> TASK OBJECTIVE: Set all of the entries down again precisely as they are written.

> DATASET ENTRIES:

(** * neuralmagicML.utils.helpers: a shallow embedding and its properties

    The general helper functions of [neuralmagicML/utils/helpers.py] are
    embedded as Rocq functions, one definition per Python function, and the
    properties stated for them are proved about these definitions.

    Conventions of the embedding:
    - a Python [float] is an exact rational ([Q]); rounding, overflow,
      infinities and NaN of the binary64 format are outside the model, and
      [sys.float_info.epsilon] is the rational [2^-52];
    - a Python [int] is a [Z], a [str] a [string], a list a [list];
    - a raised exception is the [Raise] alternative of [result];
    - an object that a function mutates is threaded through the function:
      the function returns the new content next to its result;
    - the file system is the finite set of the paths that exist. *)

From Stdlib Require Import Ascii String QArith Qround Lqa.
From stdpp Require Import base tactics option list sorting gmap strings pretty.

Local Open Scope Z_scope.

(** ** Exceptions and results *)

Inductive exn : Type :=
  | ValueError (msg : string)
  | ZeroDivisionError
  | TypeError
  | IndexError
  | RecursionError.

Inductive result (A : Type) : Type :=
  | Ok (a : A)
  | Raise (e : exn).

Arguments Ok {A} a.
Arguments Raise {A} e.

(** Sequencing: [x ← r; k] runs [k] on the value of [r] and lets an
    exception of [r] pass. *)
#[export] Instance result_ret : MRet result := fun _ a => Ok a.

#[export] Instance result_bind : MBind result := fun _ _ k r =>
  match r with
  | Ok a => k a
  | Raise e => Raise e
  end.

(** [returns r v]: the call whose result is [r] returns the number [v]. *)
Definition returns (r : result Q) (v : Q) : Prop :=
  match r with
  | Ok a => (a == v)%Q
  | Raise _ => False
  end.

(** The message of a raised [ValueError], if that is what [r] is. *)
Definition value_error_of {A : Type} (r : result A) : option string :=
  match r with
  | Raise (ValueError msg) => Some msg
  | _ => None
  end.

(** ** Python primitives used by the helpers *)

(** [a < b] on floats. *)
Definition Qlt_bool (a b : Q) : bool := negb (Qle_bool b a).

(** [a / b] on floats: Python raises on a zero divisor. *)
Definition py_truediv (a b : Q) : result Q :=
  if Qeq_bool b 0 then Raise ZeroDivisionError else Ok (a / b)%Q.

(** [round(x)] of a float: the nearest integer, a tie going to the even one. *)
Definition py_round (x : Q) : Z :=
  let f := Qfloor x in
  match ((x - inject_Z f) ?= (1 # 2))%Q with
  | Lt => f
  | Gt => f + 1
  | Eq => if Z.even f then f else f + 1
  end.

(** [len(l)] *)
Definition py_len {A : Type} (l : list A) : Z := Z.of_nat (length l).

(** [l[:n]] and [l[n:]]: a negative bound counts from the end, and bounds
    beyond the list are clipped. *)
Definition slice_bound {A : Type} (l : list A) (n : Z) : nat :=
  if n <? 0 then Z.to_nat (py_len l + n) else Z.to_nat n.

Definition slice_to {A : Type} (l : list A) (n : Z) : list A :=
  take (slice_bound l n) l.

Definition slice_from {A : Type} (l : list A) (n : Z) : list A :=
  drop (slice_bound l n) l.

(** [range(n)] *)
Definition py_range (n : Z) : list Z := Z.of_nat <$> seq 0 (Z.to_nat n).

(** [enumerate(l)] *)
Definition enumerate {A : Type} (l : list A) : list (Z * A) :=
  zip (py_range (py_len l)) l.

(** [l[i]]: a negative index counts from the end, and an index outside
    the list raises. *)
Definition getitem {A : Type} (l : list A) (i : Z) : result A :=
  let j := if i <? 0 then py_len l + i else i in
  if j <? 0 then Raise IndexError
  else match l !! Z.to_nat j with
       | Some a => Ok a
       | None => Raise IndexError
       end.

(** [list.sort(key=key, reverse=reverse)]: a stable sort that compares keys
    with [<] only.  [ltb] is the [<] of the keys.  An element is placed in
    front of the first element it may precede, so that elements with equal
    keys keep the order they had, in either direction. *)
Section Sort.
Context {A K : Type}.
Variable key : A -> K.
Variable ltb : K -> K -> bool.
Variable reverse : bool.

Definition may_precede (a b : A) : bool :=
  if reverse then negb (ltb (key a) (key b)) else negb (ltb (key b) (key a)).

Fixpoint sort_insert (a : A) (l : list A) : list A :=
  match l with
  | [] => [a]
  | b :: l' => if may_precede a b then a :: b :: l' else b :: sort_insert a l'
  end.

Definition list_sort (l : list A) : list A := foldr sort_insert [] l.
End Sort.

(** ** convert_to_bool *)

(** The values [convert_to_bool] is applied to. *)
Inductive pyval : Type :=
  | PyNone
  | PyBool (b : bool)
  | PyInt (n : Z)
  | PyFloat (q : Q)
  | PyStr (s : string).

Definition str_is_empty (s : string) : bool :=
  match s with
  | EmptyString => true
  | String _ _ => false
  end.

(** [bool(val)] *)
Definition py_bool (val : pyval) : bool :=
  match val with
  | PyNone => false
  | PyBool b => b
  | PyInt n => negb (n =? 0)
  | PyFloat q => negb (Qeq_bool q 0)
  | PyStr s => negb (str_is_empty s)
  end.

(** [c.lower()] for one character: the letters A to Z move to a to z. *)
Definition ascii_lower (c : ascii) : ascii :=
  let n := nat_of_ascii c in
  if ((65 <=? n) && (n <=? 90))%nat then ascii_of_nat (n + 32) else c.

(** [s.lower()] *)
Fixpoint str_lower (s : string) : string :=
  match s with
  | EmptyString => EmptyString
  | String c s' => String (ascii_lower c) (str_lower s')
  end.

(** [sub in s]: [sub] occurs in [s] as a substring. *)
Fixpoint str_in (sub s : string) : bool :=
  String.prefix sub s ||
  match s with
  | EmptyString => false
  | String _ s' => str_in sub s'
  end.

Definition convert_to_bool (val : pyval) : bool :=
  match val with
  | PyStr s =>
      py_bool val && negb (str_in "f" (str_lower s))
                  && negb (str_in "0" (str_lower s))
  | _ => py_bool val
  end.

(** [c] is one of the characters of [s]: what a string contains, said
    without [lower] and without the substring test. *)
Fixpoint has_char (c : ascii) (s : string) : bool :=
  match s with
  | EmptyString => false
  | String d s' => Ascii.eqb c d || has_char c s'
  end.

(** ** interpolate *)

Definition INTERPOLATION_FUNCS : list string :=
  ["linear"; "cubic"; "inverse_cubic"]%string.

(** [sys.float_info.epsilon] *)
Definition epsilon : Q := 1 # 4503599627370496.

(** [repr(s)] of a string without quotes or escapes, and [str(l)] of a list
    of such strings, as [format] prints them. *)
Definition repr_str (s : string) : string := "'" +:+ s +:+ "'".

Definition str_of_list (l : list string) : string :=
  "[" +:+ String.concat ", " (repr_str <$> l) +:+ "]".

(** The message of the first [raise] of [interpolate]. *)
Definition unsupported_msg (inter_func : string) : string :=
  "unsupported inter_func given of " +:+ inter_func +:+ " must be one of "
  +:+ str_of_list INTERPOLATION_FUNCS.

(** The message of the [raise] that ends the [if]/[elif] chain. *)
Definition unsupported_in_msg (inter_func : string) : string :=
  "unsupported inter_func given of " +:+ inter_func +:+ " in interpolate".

> RESPONSE TO THIS TASK:
(** * neuralmagicML.utils.helpers: a shallow embedding and its properties

    The general helper functions of [neuralmagicML/utils/helpers.py] are
    embedded as Rocq functions, one definition per Python function, and the
    properties stated for them are proved about these definitions.

    Conventions of the embedding:
    - a Python [float] is an exact rational ([Q]); rounding, overflow,
      infinities and NaN of the binary64 format are outside the model, and
      [sys.float_info.epsilon] is the rational [2^-52];
    - a Python [int] is a [Z], a [str] a [string], a list a [list];
    - a raised exception is the [Raise] alternative of [result];
    - an object that a function mutates is threaded through the function:
      the function returns the new content next to its result;
    - the file system is the finite set of the paths that exist. *)

From Stdlib Require Import Ascii String QArith Qround Lqa.
From stdpp Require Import base tactics option list sorting gmap strings pretty.

Local Open Scope Z_scope.

(** ** Exceptions and results *)

Inductive exn : Type :=
  | ValueError (msg : string)
  | ZeroDivisionError
  | TypeError
  | IndexError
  | RecursionError.

Inductive result (A : Type) : Type :=
  | Ok (a : A)
  | Raise (e : exn).

Arguments Ok {A} a.
Arguments Raise {A} e.

(** Sequencing: [x ← r; k] runs [k] on the value of [r] and lets an
    exception of [r] pass. *)
#[export] Instance result_ret : MRet result := fun _ a => Ok a.

#[export] Instance result_bind : MBind result := fun _ _ k r =>
  match r with
  | Ok a => k a
  | Raise e => Raise e
  end.

(** [returns r v]: the call whose result is [r] returns the number [v]. *)
Definition returns (r : result Q) (v : Q) : Prop :=
  match r with
  | Ok a => (a == v)%Q
  | Raise _ => False
  end.

(** The message of a raised [ValueError], if that is what [r] is. *)
Definition value_error_of {A : Type} (r : result A) : option string :=
  match r with
  | Raise (ValueError msg) => Some msg
  | _ => None
  end.

(** ** Python primitives used by the helpers *)

(** [a < b] on floats. *)
Definition Qlt_bool (a b : Q) : bool := negb (Qle_bool b a).

(** [a / b] on floats: Python raises on a zero divisor. *)
Definition py_truediv (a b : Q) : result Q :=
  if Qeq_bool b 0 then Raise ZeroDivisionError else Ok (a / b)%Q.

(** [round(x)] of a float: the nearest integer, a tie going to the even one. *)
Definition py_round (x : Q) : Z :=
  let f := Qfloor x in
  match ((x - inject_Z f) ?= (1 # 2))%Q with
  | Lt => f
  | Gt => f + 1
  | Eq => if Z.even f then f else f + 1
  end.

(** [len(l)] *)
Definition py_len {A : Type} (l : list A) : Z := Z.of_nat (length l).

(** [l[:n]] and [l[n:]]: a negative bound counts from the end, and bounds
    beyond the list are clipped. *)
Definition slice_bound {A : Type} (l : list A) (n : Z) : nat :=
  if n <? 0 then Z.to_nat (py_len l + n) else Z.to_nat n.

Definition slice_to {A : Type} (l : list A) (n : Z) : list A :=
  take (slice_bound l n) l.

Definition slice_from {A : Type} (l : list A) (n : Z) : list A :=
  drop (slice_bound l n) l.

(** [range(n)] *)
Definition py_range (n : Z) : list Z := Z.of_nat <$> seq 0 (Z.to_nat n).

(** [enumerate(l)] *)
Definition enumerate {A : Type} (l : list A) : list (Z * A) :=
  zip (py_range (py_len l)) l.

(** [l[i]]: a negative index counts from the end, and an index outside
    the list raises. *)
Definition getitem {A : Type} (l : list A) (i : Z) : result A :=
  let j := if i <? 0 then py_len l + i else i in
  if j <? 0 then Raise IndexError
  else match l !! Z.to_nat j with
       | Some a => Ok a
       | None => Raise IndexError
       end.

(** [list.sort(key=key, reverse=reverse)]: a stable sort that compares keys
    with [<] only.  [ltb] is the [<] of the keys.  An element is placed in
    front of the first element it may precede, so that elements with equal
    keys keep the order they had, in either direction. *)
Section Sort.
Context {A K : Type}.
Variable key : A -> K.
Variable ltb : K -> K -> bool.
Variable reverse : bool.

Definition may_precede (a b : A) : bool :=
  if reverse then negb (ltb (key a) (key b)) else negb (ltb (key b) (key a)).

Fixpoint sort_insert (a : A) (l : list A) : list A :=
  match l with
  | [] => [a]
  | b :: l' => if may_precede a b then a :: b :: l' else b :: sort_insert a l'
  end.

Definition list_sort (l : list A) : list A := foldr sort_insert [] l.
End Sort.

(** ** convert_to_bool *)

(** The values [convert_to_bool] is applied to. *)
Inductive pyval : Type :=
  | PyNone
  | PyBool (b : bool)
  | PyInt (n : Z)
  | PyFloat (q : Q)
  | PyStr (s : string).

Definition str_is_empty (s : string) : bool :=
  match s with
  | EmptyString => true
  | String _ _ => false
  end.

(** [bool(val)] *)
Definition py_bool (val : pyval) : bool :=
  match val with
  | PyNone => false
  | PyBool b => b
  | PyInt n => negb (n =? 0)
  | PyFloat q => negb (Qeq_bool q 0)
  | PyStr s => negb (str_is_empty s)
  end.

(** [c.lower()] for one character: the letters A to Z move to a to z. *)
Definition ascii_lower (c : ascii) : ascii :=
  let n := nat_of_ascii c in
  if ((65 <=? n) && (n <=? 90))%nat then ascii_of_nat (n + 32) else c.

(** [s.lower()] *)
Fixpoint str_lower (s : string) : string :=
  match s with
  | EmptyString => EmptyString
  | String c s' => String (ascii_lower c) (str_lower s')
  end.

(** [sub in s]: [sub] occurs in [s] as a substring. *)
Fixpoint str_in (sub s : string) : bool :=
  String.prefix sub s ||
  match s with
  | EmptyString => false
  | String _ s' => str_in sub s'
  end.

Definition convert_to_bool (val : pyval) : bool :=
  match val with
  | PyStr s =>
      py_bool val && negb (str_in "f" (str_lower s))
                  && negb (str_in "0" (str_lower s))
  | _ => py_bool val
  end.

(** [c] is one of the characters of [s]: what a string contains, said
    without [lower] and without the substring test. *)
Fixpoint has_char (c : ascii) (s : string) : bool :=
  match s with
  | EmptyString => false
  | String d s' => Ascii.eqb c d || has_char c s'
  end.

(** ** interpolate *)

Definition INTERPOLATION_FUNCS : list string :=
  ["linear"; "cubic"; "inverse_cubic"]%string.

(** [sys.float_info.epsilon] *)
Definition epsilon : Q := 1 # 4503599627370496.

(** [repr(s)] of a string without quotes or escapes, and [str(l)] of a list
    of such strings, as [format] prints them. *)
Definition repr_str (s : string) : string := "'" +:+ s +:+ "'".

Definition str_of_list (l : list string) : string :=
  "[" +:+ String.concat ", " (repr_str <$> l) +:+ "]".

(** The message of the first [raise] of [interpolate]. *)
Definition unsupported_msg (inter_func : string) : string :=
  "unsupported inter_func given of " +:+ inter_func +:+ " must be one of "
  +:+ str_of_list INTERPOLATION_FUNCS.

(** The message of the [raise] that ends the [if]/[elif] chain. *)
Definition unsupported_in_msg (inter_func : string) : string :=
  "unsupported inter_func given of " +:+ inter_func +:+ " in interpolate".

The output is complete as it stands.